═════ Extracted records ═════
(** C6. The groups [initialize_toolsets] enables are [default] for an absent
    argument; for a string, its comma-separated tokens, trimmed, without the
    empty ones, and [default] when none is left; for a list, its names, and
    [default] when it is empty.  A token that is kept is not empty, holds no
    comma and neither begins nor ends with white space.  The call returns
    and adds exactly these groups to the enabled set. *)
Theorem C6_groups_to_enable {FastMCP : Type}
    (tool : FastMCP → list Any → list (string * Any) → Callable → FastMCP * option exn)
    (srv : server_module) (toolsets : toolsets_arg)
    (m : ToolsetManager) (h : FastMCP) :
  reachable m →
  enabled_groups ToolsetsNone = ["default"] ∧
  (∀ s, enabled_groups (ToolsetsStr s)
        = if decide (spec_tokens s = []) then ["default"] else spec_tokens s) ∧
  (∀ s, join "," (split "," s) = s) ∧
  (∀ s t, t ∈ spec_tokens s →
     t ≠ "" ∧ ¬ str_in "," t ∧
     (∀ c, head_char t = Some c → isspace c = false) ∧
     (∀ c, last_char t = Some c → isspace c = false)) ∧
  enabled_groups (ToolsetsStr "rds, custom") = ["rds"; "custom"] ∧
  enabled_groups (ToolsetsStr "rds,,custom,") = ["rds"; "custom"] ∧
  (∀ l, enabled_groups (ToolsetsList l) = if decide (l = []) then ["default"] else l) ∧
  ∃ m' out,
    initialize_toolsets tool srv toolsets m h = Ok (m', out) ∧
    enabled m' = list_to_set (enabled_groups toolsets) ∪ enabled m.
Proof.
  intros HI%reachable_Inv. split_and!.
  - done.
  - intros s. apply (enabled_groups_spec (ToolsetsStr s)).
  - intros s. apply join_split.
  - apply spec_tokens_elem.
  - reflexivity.
  - reflexivity.
  - intros l. apply (enabled_groups_spec (ToolsetsList l)).
  - unfold initialize_toolsets.
    destruct (load_groups_total m srv HI) as (m1 & -> & HI1 & He1). simpl.
    eexists _, _. split; [done|]. by rewrite enabled_enable, He1.
Qed.

Lemma C6_witness :
  enabled_groups ToolsetsNone = ["default"] ∧
  (∀ s, enabled_groups (ToolsetsStr s)
        = if decide (spec_tokens s = []) then ["default"] else spec_tokens s) ∧
  (∀ s, join "," (split "," s) = s) ∧
  (∀ s t, t ∈ spec_tokens s →
     t ≠ "" ∧ ¬ str_in "," t ∧
     (∀ c, head_char t = Some c → isspace c = false) ∧
     (∀ c, last_char t = Some c → isspace c = false)) ∧
  enabled_groups (ToolsetsStr "rds, custom") = ["rds"; "custom"] ∧
  enabled_groups (ToolsetsStr "rds,,custom,") = ["rds"; "custom"] ∧
  (∀ l, enabled_groups (ToolsetsList l) = if decide (l = []) then ["default"] else l) ∧
  ∃ m' out,
    initialize_toolsets recording_tool demo_server (ToolsetsStr "rds,,custom,")
      ToolsetManager_init [] = Ok (m', out) ∧
    enabled m' = list_to_set (enabled_groups (ToolsetsStr "rds,,custom,"))
                 ∪ enabled ToolsetManager_init.
Proof.
  apply (C6_groups_to_enable recording_tool demo_server (ToolsetsStr "rds,,custom,")
           ToolsetManager_init []).
  exists []. reflexivity.
Defined.

(** The scenarios of the specification, run on the model. *)
Example scenario_only_rds_enabled :
  (m ← run ToolsetManager_init
         [AddTool 1 (Some "rds") None None; AddTool 2 None None None; Enable ["rds"]];
   Ok (register_enabled recording_tool m []))
  = Ok ([(1, [], [])], None).
Proof. reflexivity. Qed.

Example scenario_reassigned_tool :
  (m ← run ToolsetManager_init
         [AddTool 3 None None None; SetGroup 3 "custom"; Enable ["default"; "custom"]];
   Ok (register_enabled recording_tool m [], group <$> record_of m 3))
  = Ok (([(3, [], [])], None), Some "custom").
Proof. reflexivity. Qed.

Example scenario_initialize_default :
  (r ← initialize_toolsets recording_tool demo_server ToolsetsNone
         ToolsetManager_init [];
   Ok (elements (enabled r.1), r.2))
  = Ok (["default"], ([], None)).
Proof. reflexivity. Qed.

Example scenario_initialize_rds_custom :
  (r ← initialize_toolsets recording_tool demo_server (ToolsetsStr "rds, custom")
         ToolsetManager_init [];
   Ok r.2)
  = Ok ([(1, [], []); (2, [], []); (3, [], [])], None).
Proof. reflexivity. Qed.


(** * Further properties of the registry *)

(** ** [enable] *)

Lemma manager_eq m1 m2 :
  store m1 = store m2 → _tools m1 = _tools m2 → groups m1 = groups m2 →
  enabled m1 = enabled m2 → m1 = m2.
Proof. destruct m1, m2. simpl. by intros -> -> -> ->. Qed.

(** X1. [enable] is a union with the enabled set: two calls commute, a
    repeated call changes nothing, and a call returns the manager it was
    given exactly when all its names are enabled already. *)
Theorem X1_enable_is_union (m : ToolsetManager) (gs gs' : list string) :
  enable (enable m gs) gs' = enable (enable m gs') gs ∧
  enable (enable m gs) gs = enable m gs ∧
  enable (enable m gs) gs' = enable m (gs ++ gs') ∧
  (enable m gs = m ↔ ∀ g, g ∈ gs → g ∈ enabled m).
Proof.
  split_and!.
  - apply manager_eq; try done. apply set_eq. intros g.
    rewrite !elem_of_enable. tauto.
  - apply manager_eq; try done. apply set_eq. intros g.
    rewrite !elem_of_enable. tauto.
  - apply manager_eq; try done. apply set_eq. intros g.
    rewrite !elem_of_enable, elem_of_app. tauto.
  - split.
    + intros Heq g Hg. rewrite <-Heq. apply elem_of_enable. by left.
    + intros Hall. apply manager_eq; try done. apply set_eq. intros g.
      rewrite elem_of_enable. split; [intros [?|?]; auto | auto].
Qed.

(** ** [get_enabled_groups] *)

Lemma step_enabled m c m' :
  Inv m → step m c = Ok m' →
  ∀ g, g ∈ enabled m' ↔ g ∈ enabled m ∨ ∃ gs, c = Enable gs ∧ g ∈ gs.
Proof.
  intros HI Hstep g. destruct c as [f g0 a kw|f g0|gs]; simpl in Hstep.
  - destruct (add_tool_total m f g0 a kw HI) as (m1 & Hm1 & _ & He).
    assert (m1 = m') as -> by congruence. rewrite He.
    split; [auto | intros [?|(gs & ? & _)]; done].
  - destruct (set_group_total m f g0 HI) as (m1 & Hm1 & _ & He).
    assert (m1 = m') as -> by congruence. rewrite He.
    split; [auto | intros [?|(gs & ? & _)]; done].
  - injection Hstep as <-. rewrite elem_of_enable. split.
    + intros [?|?]; [right; by exists gs | by left].
    + intros [?|(gs' & [= <-] & ?)]; auto.
Qed.

Lemma run_enabled cs : ∀ m m',
  Inv m → run m cs = Ok m' →
  ∀ g, g ∈ enabled m' ↔ g ∈ enabled m ∨ ∃ gs, Enable gs ∈ cs ∧ g ∈ gs.
Proof.
  induction cs as [|c cs IH]; intros m m' HI; simpl.
  - intros [= <-] g. split; [auto|]. intros [?|(gs & Hin & _)]; [done|].
    by apply elem_of_nil in Hin.
  - destruct (step_Inv m c HI) as (m1 & Hstep & HI1). rewrite Hstep. simpl.
    intros Hrun g. rewrite (IH _ _ HI1 Hrun g), (step_enabled _ _ _ HI Hstep g).
    split.
    + intros [[?|(gs & -> & ?)]|(gs & Hin & ?)]; [by left | right..].
      * exists gs. split; [left | done].
      * exists gs. split; [by right | done].
    + intros [?|(gs & [<-|Hin]%elem_of_cons & ?)].
      * by left; left.
      * left. right. by exists gs.
      * right. by exists gs.
Qed.

(** X2. After any sequence of calls on a fresh registry,
    [get_enabled_groups] lists, without repetition, exactly the names that
    some [enable] call of the sequence carried: [add_tool] and [set_group]
    enable nothing, and nothing is ever disabled. *)
Theorem X2_enabled_groups_come_from_enable (cs : list call) :
  ∃ m, run ToolsetManager_init cs = Ok m ∧
    NoDup (get_enabled_groups m) ∧
    ∀ g, g ∈ get_enabled_groups m ↔ ∃ gs, Enable gs ∈ cs ∧ g ∈ gs.
Proof.
  destruct (run_Inv cs _ Inv_init) as (m & Hm & HI).
  exists m. split_and!; [done| |].
  - unfold get_enabled_groups. apply NoDup_elements.
  - intros g. unfold get_enabled_groups.
    rewrite elem_of_elements, (run_enabled cs _ _ Inv_init Hm g). simpl.
    split; [intros [Hin|?]; [by apply not_elem_of_empty in Hin | done] | auto].
Qed.

(** ** [get_registered_groups] *)

Lemma dict_keys_set_last {K V} `{EqDecision K} (d : pydict K V) k v :
  dict_keys (dict_set d k v)
  = if decide (k ∈ dict_keys d) then dict_keys d else dict_keys d ++ [k].
Proof.
  rewrite dict_keys_set. destruct (dict_get d k) eqn:Hk.
  - rewrite decide_True; [done|].
    destruct (decide (k ∈ dict_keys d)) as [|Hn]; [done|].
    apply dict_get_None in Hn. congruence.
  - rewrite decide_False; [done|]. by apply dict_get_None.
Qed.

Lemma dict_keys_group_append gs g l :
  dict_keys (group_append gs g l)
  = if decide (g ∈ dict_keys gs) then dict_keys gs else dict_keys gs ++ [g].
Proof. unfold group_append. destruct (dict_get gs g); apply dict_keys_set_last. Qed.

Lemma dict_get_Some_key {K V} `{EqDecision K} (d : pydict K V) k v :
  dict_get d k = Some v → k ∈ dict_keys d.
Proof.
  intros Hk. destruct (decide (k ∈ dict_keys d)) as [|Hn]; [done|].
  apply dict_get_None in Hn. congruence.
Qed.

Lemma Inv_group_key m f l o :
  Inv m → dict_get (_tools m) f = Some l → store m !! l = Some o →
  group o ∈ dict_keys (groups m).
Proof.
  intros HI Hf Ho.
  destruct (inv_tools _ _ HI f ltac:(done) l Hf) as (o' & Ho' & _ & Hmem).
  assert (o' = o) as -> by congruence.
  apply members_of_elem in Hmem as (ls & Hls & _).
  by eapply dict_get_Some_key.
Qed.

Lemma dropped_keys m f l o :
  Inv m → dict_get (_tools m) f = Some l → store m !! l = Some o →
  dict_keys (groups (dropped m (group o) f)) = dict_keys (groups m).
Proof.
  intros HI Hf Ho. simpl. rewrite dict_keys_set_last.
  rewrite decide_True; [done|]. by eapply Inv_group_key.
Qed.

Lemma add_tool_result_group_keys m f g a kw :
  Inv m →
  dict_keys (groups (add_tool_result m f g a kw))
  = if decide (g ∈ dict_keys (groups m)) then dict_keys (groups m)
    else dict_keys (groups m) ++ [g].
Proof.
  intros HI. unfold add_tool_result, attached. cbn [groups].
  rewrite dict_keys_group_append.
  destruct (record_of m f) as [o|] eqn:Hrec; [|done].
  destruct (record_of_lookup m f o HI Hrec) as (l & Hl & Ho & _).
  by rewrite (dropped_keys m f l o HI Hl Ho).
Qed.

Lemma step_group_keys m c m' :
  Inv m → step m c = Ok m' →
  dict_keys (groups m') = note_group (dict_keys (groups m)) c.
Proof.
  intros HI. destruct c as [f g a kw|f g|gs]; unfold note_group; simpl.
  - destruct (add_tool_Inv m f g a kw HI) as [-> _]. intros [= <-].
    by apply add_tool_result_group_keys.
  - destruct (dict_get (_tools m) f) as [l|] eqn:Hf.
    + destruct (inv_tools _ _ HI f ltac:(done) l Hf) as (o & Ho & _).
      destruct (decide (group o = g)) as [Hg|Hg].
      * rewrite (set_group_same m f g l o) by done. intros [= <-].
        rewrite decide_True; [done|]. subst g. by eapply Inv_group_key.
      * destruct (set_group_move_Inv m f g l o HI Hf Ho Hg) as [-> _].
        intros [= <-]. unfold set_group_moved, attached. cbn [groups].
        by rewrite dict_keys_group_append, (dropped_keys m f l o HI Hf Ho).
    + unfold set_group. rewrite Hf.
      destruct (add_tool_Inv m f (Some g) None None HI) as [-> _]. intros [= <-].
      by apply add_tool_result_group_keys.
  - by intros [= <-].
Qed.
(** * MJSS: the command interpreter and the property-script engine

    A shallow embedding of [mjssInterpreter.ts] (class [MJSSInterpreter]) and
    [mjssEngine.ts] (class [MJSSEngine]) and the properties proved about them,
    with the environment detection and the configuration of the entry
    script [index.ts].

    Conventions of the embedding.
    - A JavaScript string is the list of its UTF-16 code units ([list N]).
    - A JavaScript object is the list of its own enumerable properties in
      the order [Object.entries] enumerates them: array-index keys first, in
      ascending numeric order, then the other keys in creation order.
    - Both classes are strict-mode code (class bodies always are), so a
      property write on a primitive string throws a [TypeError] (unless it
      is taken by a setter: that of [__proto__]).
    - A string coercion of an object (a template literal, or the DOM on a
      value written to the page) calls the [toString] of the object and
      throws a [TypeError] when the object has one of its own, which a
      script can give it and which is not callable.
    - Every object literal inherits the members of [Object.prototype]. The
      operators that look through the prototype chain ([in], assignment to
      [__proto__]) are modelled for objects of the tree; a script line that
      walks *into* an inherited member reaches a built-in object, and the
      parser model answers [Escapes] for it. What the built-in objects do
      with the reads and writes of the parser, and what the rest of the
      call does in a realm that a script has written to, is told by the
      host ([realm]); the engine catches what is thrown there as it does
      in the tree. A later call in such a realm is not described.
    - The error callback ([onError], or [console.error] in its absence) is
      an observer: a call is recorded in a log and returns normally. A
      command handler and the [onLineParsed] callback may throw. *)

From Stdlib Require Import NArith Ascii String DecimalString.
From stdpp Require Import base list gmap.
Lemma reduce_returns (todo : list CoinPretty) :
  (forall a b, denomOf a = denomOf b -> Z.abs (amount a + amount b) <= Dec.maxDec ->
               exists sum, CoinPretty_add a b = Ok sum) ->
  forall m done,
    summed m done ->
    coinAbsTotal (done ++ todo) <= Dec.maxDec ->
    exists m', reduce sumByDenom todo m = Ok m'.
Proof.
  intros Hadd. induction todo as [|c todo IH]; intros m done S Hb; cbn [reduce].
  - eauto.
  - replace (done ++ c :: todo) with ((done ++ [c]) ++ todo) in Hb
      by (rewrite <- app_assoc; reflexivity).
    destruct (sumByDenom_returns m done c Hadd S) as [m1 E].
    { rewrite coinAbsTotal_app in Hb. pose proof (coinAbsTotal_nonneg todo). lia. }
    rewrite E. cbn [bind]. apply (IH m1 (done ++ [c])); [|exact Hb].
    exact (summed_step m m1 done c S E).
Qed.

Lemma values_denoms (m : JSMap.t CoinPretty) :
  (forall k v, In (k, v) m -> denomOf v = k) ->
  map denomOf (JSMap.values m) = map fst m.
Proof.
  induction m as [|[k v] m IH]; simpl; [reflexivity|]. intros Hv.
  rewrite (Hv k v) by now left. f_equal. apply IH. intros k' v' I. apply Hv. now right.
Qed.

End SumFacts.

Section RewardFacts.
Import RewardSpec.
Context {lib : CoinPrettyLib}.
Variable getAsset : string -> option Currency.

Lemma rawTotal_app (d : string) (a b : list RawAsset) :
  rawTotal getAsset d (a ++ b) = rawTotal getAsset d a + rawTotal getAsset d b.
Proof. induction a as [|r a IH]; simpl; [reflexivity | rewrite IH; ring]. Qed.

Lemma rawAbsTotal_app (a b : list RawAsset) :
  rawAbsTotal getAsset (a ++ b) = rawAbsTotal getAsset a + rawAbsTotal getAsset b.
Proof. induction a as [|r a IH]; simpl; [reflexivity | rewrite IH; ring]. Qed.
(** C8, as the code has it.  [forward] applies the word embedding layers
    in registration order and, when every layer returns, concatenates the
    outputs along the feature dimension, so that the feature width before
    the node/edge layer is the sum of the layers' widths.  The lookup table
    returns on indices inside the vocabulary; [BertEmbedding] never
    returns, so a configuration with ['bert'] in it raises on every
    input. *)
Theorem embed_words_concat self input_tensor :
  (forall t ts (Ds : list nat) (N L : nat),
     for_each (fun layer => word_emb_layer_call layer input_tensor)
       (word_emb_layers self) = Ok (t :: ts) ->
     Forall2 (fun o D => has_shape3 o N L D) (t :: ts) Ds ->
     embed_words self input_tensor = Ok (foldl (zip_with (zip_with app)) t ts)
     /\ has_shape3 (foldl (zip_with (zip_with app)) t ts) N L (sum_list Ds))
  /\ (forall (weight : list (list F)) fix_word_emb (V D N L : nat),
        word_emb_layers self = [WordEmbedding weight fix_word_emb] ->
        has_shape2 weight V D ->
        length input_tensor = N ->
        Forall (fun item : list Z =>
                  length item = L /\ Forall (fun w => 0 <= w < Z.of_nat V) item)
          input_tensor ->
        embed_words self input_tensor
        = Ok ((fun item : list Z => gather [] weight item) <$> input_tensor)
        /\ has_shape3 ((fun item : list Z => gather [] weight item) <$> input_tensor)
             N L D)
  /\ (forall fix_word_emb,
        BertEmbedding fix_word_emb ∈ word_emb_layers self ->
        forall feat, embed_words self input_tensor <> Ok feat).
Proof.
  split; [|split].
  - intros t ts Ds N L Houts Hshape. unfold embed_words.
    rewrite Houts. cbn [bind]. by apply cat_list_shape.
  - intros weight fix_word_emb V D N L Hlayers HW HN Hin.
    destruct (WordEmbedding_forward_lookup weight input_tensor V D N L HW HN Hin)
      as [Hrun Hshape].
    split; [|done].
    unfold embed_words. rewrite Hlayers. simpl. rewrite Hrun. done.
  - intros fix_word_emb Hbert feat Hret. unfold embed_words in Hret.
    destruct (for_each _ (word_emb_layers self)) as [outs|e] eqn:Houts; [|done].
    exact (for_each_raises (fun layer => word_emb_layer_call layer input_tensor)
             _ _ _ Hbert eq_refl outs Houts).
Qed.

End EmbedWords.

(** The lookup table alone, on a batch of two items of two words. *)
Lemma embed_words_concat_witness :
  embed_words
    {| node_edge_emb_strategy := "mean";
       seq_info_encode_strategy := "none";
       word_emb_layers := [WordEmbedding [[1; 2]; [3; 4]; [5; 6]] true];
       node_edge_emb_layer := MeanLayer;
       seq_info_encode_layer := None |}
    [[0; 2]; [1; 1]]
  = Ok [[[1; 2]; [5; 6]]; [[3; 4]; [3; 4]]].
Proof.
  refine (proj1 (proj1 (proj2 (embed_words_concat
                                 {| node_edge_emb_strategy := "mean";
                                    seq_info_encode_strategy := "none";
                                    word_emb_layers :=
                                      [WordEmbedding [[1; 2]; [3; 4]; [5; 6]] true];
                                    node_edge_emb_layer := MeanLayer;
                                    seq_info_encode_layer := None |}
                                 [[0; 2]; [1; 1]]))
                   [[1; 2]; [3; 4]; [5; 6]] true 3%nat 2%nat 2%nat 2%nat
                   eq_refl _ eq_refl _)).
  - split; [done|]. repeat constructor.
  - repeat constructor; simpl; lia.
Defined.
Lemma read_file_gathered (st st' : option string * list (string * list R))
    (f : list (string * (R * R * R)) * list line3d) :
  Forall (fun e => gathered (snd e)) (snd st) ->
  read_file literal_first st f = Some st' ->
  Forall (fun e => gathered (snd e)) (snd st').
Proof.
  destruct st as [name sizes]. intros H. unfold read_file.
  destruct (foldM (read_line (fst f)) (snd f) (name, [])) as [r |] eqn:Er;
    [| discriminate].
  cbn [bind].
  assert (Hr : Forall (fun e => gathered (snd e)) (snd r)).
  { apply (foldM_invariant
             (fun s => Forall (fun e => gathered (snd e)) (snd s))
             (read_line (fst f)) (snd f) (name, []) r
             (fun s0 x s1 => read_line_gathered (fst f) s0 s1 x)
             (Forall_nil _) Er). }
  destruct (foldM _ (snd r) sizes) as [sizes' |] eqn:Es; [| discriminate].
  cbn [bind]. intros [= <-]. simpl.
  revert Es. generalize (snd r) Hr sizes H.
  intros ds Hds. induction Hds as [| od ds Hod _ IH]; intros sz Hsz Es.
  - injection Es as <-. exact Hsz.
  - rewrite foldM_cons in Es.
    destruct (literal_first (fst od)) as [first |]; [| discriminate].
    cbn [bind] in Es.
    apply (IH (extend (PyStr.replace " " "_" first) (snd od) sz));
      [| exact Es].
    now apply extend_gathered.
Qed.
═════
Exercise brief
Across the entries above, find each line with the word "realm" and please copy it out.

Reply
      call does in a realm that a script has written to, is told by the
      host ([realm]); the engine catches what is thrown there as it does
      in the tree. A later call in such a realm is not described.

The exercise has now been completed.